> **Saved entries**
..........
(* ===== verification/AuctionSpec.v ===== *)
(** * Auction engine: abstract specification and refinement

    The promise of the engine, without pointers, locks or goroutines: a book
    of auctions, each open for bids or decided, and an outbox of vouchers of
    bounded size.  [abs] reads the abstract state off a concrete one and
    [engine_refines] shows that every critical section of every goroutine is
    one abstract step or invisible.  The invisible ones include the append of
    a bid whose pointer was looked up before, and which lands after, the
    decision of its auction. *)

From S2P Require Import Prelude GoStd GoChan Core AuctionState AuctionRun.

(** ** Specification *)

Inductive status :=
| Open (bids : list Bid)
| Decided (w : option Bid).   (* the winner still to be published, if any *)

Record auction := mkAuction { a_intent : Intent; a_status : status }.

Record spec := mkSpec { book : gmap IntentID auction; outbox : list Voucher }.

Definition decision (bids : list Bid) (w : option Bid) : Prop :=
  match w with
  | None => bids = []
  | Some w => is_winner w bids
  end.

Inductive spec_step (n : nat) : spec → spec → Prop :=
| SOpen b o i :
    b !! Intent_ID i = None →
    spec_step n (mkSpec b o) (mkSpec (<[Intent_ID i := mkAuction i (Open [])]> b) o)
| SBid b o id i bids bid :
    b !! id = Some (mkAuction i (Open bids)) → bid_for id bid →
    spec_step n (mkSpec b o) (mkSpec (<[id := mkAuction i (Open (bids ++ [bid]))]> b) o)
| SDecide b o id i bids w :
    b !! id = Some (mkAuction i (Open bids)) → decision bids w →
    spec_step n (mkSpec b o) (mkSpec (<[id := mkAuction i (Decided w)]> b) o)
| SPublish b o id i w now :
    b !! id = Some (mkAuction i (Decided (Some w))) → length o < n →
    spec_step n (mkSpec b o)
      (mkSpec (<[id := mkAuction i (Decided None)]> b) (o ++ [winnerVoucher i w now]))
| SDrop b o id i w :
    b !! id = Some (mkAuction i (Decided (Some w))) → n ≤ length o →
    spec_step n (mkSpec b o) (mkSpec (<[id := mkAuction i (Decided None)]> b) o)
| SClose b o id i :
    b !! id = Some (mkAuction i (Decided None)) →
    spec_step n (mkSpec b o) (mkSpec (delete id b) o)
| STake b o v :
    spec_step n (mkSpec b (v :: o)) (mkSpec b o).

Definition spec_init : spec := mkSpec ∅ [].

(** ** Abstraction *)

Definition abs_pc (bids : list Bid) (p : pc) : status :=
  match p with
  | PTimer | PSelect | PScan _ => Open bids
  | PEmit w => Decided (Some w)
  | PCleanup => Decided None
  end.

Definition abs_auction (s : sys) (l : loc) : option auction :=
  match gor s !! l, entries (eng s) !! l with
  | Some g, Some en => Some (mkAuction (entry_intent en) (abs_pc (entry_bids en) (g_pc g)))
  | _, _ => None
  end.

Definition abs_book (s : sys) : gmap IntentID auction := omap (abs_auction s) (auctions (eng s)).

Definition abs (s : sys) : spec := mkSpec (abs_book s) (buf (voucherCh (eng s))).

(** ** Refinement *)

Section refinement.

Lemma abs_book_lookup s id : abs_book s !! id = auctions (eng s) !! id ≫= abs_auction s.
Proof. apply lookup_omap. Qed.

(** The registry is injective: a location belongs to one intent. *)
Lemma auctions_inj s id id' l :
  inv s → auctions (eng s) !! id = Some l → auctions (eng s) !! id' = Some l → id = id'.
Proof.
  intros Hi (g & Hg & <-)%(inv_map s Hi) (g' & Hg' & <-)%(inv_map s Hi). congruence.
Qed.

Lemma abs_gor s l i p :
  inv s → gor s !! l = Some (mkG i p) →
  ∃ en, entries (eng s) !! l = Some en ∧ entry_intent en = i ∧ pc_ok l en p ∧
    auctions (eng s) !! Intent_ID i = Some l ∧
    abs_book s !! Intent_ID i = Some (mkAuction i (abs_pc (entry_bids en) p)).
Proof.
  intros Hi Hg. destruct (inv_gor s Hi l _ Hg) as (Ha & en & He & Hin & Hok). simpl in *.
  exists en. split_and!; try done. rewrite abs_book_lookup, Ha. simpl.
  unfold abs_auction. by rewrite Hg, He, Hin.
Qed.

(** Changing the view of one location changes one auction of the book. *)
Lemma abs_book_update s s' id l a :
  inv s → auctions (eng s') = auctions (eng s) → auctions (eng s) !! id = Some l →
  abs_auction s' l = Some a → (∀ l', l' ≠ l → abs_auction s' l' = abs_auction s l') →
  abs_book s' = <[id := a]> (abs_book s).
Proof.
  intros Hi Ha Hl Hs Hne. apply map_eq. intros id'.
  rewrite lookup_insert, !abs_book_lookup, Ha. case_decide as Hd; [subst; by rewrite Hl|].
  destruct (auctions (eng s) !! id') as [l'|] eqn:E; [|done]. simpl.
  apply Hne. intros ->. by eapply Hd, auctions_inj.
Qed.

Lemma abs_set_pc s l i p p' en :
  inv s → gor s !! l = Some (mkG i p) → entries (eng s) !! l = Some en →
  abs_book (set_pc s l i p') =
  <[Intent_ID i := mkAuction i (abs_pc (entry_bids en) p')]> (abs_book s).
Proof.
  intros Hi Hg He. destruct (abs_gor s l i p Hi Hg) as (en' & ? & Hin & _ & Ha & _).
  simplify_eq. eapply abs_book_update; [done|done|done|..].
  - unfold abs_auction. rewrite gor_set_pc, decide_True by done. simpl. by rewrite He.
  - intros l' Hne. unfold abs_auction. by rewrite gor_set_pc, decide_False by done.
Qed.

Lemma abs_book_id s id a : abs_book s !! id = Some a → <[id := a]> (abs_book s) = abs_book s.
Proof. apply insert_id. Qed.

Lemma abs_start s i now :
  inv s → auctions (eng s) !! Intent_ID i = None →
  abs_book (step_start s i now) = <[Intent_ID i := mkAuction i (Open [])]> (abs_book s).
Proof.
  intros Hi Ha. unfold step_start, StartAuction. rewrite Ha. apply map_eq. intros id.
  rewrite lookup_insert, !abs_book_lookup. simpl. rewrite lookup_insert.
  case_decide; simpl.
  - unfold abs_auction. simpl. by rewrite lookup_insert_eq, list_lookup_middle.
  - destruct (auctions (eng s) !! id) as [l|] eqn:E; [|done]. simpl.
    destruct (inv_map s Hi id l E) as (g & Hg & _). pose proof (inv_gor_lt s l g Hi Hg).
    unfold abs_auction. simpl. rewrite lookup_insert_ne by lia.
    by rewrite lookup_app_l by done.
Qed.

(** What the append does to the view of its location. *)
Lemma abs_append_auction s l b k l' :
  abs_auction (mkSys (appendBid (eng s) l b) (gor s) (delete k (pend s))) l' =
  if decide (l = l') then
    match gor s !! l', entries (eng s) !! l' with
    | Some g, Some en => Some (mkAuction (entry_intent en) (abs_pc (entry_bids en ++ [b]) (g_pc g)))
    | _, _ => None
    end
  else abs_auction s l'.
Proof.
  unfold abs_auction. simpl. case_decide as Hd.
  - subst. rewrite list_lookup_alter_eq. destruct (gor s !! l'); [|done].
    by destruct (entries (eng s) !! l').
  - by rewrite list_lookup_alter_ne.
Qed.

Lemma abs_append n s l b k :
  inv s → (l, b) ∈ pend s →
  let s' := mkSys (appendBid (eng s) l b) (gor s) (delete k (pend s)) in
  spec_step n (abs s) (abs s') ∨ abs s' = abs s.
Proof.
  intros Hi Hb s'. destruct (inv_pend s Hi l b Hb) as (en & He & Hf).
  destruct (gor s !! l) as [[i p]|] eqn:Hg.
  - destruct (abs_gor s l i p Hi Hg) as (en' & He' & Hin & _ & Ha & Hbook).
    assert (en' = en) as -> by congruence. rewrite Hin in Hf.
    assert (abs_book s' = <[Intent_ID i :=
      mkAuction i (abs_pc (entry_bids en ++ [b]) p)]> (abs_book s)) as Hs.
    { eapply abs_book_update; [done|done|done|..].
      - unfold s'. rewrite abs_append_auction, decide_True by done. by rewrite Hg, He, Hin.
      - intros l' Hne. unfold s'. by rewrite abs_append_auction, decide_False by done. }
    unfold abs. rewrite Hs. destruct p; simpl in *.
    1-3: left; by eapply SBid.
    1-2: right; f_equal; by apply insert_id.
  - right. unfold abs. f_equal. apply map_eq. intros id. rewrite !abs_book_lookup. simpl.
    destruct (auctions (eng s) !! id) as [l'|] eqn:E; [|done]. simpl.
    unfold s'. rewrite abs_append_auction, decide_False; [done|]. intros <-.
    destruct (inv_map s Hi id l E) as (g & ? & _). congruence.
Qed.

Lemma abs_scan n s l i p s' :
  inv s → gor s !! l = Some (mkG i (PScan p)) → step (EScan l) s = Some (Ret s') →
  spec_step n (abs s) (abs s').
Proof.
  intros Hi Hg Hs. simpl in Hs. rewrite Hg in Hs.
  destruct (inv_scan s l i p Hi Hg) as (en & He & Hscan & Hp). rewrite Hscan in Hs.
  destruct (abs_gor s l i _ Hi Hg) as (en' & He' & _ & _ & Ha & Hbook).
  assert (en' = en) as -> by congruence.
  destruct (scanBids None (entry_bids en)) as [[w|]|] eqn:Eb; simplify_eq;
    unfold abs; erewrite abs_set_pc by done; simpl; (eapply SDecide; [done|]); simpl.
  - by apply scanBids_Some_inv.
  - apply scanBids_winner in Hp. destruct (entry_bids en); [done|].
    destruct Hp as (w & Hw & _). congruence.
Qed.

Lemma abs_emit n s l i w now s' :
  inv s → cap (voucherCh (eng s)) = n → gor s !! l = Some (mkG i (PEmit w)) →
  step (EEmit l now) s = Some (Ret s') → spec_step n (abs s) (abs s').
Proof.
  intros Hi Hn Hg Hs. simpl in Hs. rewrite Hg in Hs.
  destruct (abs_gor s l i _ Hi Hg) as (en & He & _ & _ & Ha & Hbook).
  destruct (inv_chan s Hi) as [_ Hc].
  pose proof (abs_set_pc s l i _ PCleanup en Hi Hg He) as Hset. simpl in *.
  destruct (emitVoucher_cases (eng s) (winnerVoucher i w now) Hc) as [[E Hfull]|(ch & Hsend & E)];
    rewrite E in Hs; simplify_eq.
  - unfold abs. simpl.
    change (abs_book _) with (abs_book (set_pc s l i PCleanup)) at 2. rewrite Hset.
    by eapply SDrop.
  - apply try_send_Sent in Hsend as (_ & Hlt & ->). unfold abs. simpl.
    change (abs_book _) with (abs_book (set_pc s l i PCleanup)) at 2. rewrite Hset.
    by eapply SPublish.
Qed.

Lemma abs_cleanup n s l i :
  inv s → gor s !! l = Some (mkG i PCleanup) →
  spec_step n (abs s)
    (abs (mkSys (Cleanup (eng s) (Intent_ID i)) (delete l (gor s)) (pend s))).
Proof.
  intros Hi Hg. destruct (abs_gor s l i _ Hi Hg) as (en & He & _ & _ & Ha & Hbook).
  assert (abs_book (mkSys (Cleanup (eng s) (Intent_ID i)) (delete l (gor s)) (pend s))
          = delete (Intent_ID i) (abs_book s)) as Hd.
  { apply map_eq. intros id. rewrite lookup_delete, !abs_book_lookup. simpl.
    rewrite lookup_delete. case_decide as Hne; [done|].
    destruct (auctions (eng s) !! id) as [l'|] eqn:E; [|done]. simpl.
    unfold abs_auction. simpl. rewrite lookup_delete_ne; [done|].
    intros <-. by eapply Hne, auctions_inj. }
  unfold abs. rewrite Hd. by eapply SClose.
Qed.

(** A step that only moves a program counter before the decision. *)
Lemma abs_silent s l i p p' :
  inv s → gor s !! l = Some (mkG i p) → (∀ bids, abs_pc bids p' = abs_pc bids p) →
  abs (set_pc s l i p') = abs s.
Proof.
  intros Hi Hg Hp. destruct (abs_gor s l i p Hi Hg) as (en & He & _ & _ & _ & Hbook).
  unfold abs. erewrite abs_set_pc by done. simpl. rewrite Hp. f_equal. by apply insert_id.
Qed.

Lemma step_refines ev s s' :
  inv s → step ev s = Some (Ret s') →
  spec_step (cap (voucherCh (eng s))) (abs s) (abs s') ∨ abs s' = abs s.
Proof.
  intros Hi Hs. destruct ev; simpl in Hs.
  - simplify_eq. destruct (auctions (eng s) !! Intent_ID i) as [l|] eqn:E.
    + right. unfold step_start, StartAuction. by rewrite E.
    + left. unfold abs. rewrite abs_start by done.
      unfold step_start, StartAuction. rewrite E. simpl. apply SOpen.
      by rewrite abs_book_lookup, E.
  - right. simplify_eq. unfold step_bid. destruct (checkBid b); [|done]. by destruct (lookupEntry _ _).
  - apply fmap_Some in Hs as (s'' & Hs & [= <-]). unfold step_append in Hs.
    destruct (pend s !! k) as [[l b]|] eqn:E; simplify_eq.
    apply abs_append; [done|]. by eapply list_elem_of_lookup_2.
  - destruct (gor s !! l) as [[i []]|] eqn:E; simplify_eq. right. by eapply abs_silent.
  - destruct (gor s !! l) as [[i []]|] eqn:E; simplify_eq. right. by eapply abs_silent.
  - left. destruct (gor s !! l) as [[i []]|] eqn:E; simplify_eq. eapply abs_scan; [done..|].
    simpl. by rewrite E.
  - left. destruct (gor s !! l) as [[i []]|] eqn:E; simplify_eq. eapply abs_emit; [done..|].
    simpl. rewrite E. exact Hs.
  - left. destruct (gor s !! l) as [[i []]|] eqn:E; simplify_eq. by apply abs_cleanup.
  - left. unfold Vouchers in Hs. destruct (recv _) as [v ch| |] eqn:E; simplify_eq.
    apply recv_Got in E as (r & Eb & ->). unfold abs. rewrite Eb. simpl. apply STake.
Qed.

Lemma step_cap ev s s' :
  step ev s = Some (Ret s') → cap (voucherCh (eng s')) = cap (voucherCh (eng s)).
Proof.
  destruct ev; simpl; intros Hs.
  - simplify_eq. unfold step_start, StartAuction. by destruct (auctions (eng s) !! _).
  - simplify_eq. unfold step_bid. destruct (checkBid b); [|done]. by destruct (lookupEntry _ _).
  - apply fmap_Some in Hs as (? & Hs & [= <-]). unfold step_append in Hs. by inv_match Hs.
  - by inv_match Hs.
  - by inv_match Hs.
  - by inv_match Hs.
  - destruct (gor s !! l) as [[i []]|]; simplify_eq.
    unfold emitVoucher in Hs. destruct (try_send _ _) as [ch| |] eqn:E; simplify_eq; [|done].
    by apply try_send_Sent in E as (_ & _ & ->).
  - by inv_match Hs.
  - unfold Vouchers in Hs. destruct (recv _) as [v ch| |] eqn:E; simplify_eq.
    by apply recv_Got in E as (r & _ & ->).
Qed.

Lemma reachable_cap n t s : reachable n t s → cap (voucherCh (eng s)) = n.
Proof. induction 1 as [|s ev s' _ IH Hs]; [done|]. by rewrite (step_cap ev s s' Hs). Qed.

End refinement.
..........
> **Exercise objective**
The first line of the records and every line down to the line with "[engine_refines] shows that" must be quoted exactly; leave out all else.

> **Output below**
(* ===== verification/AuctionSpec.v ===== *)
(** * Auction engine: abstract specification and refinement

    The promise of the engine, without pointers, locks or goroutines: a book
    of auctions, each open for bids or decided, and an outbox of vouchers of
    bounded size.  [abs] reads the abstract state off a concrete one and
    [engine_refines] shows that every critical section of every goroutine is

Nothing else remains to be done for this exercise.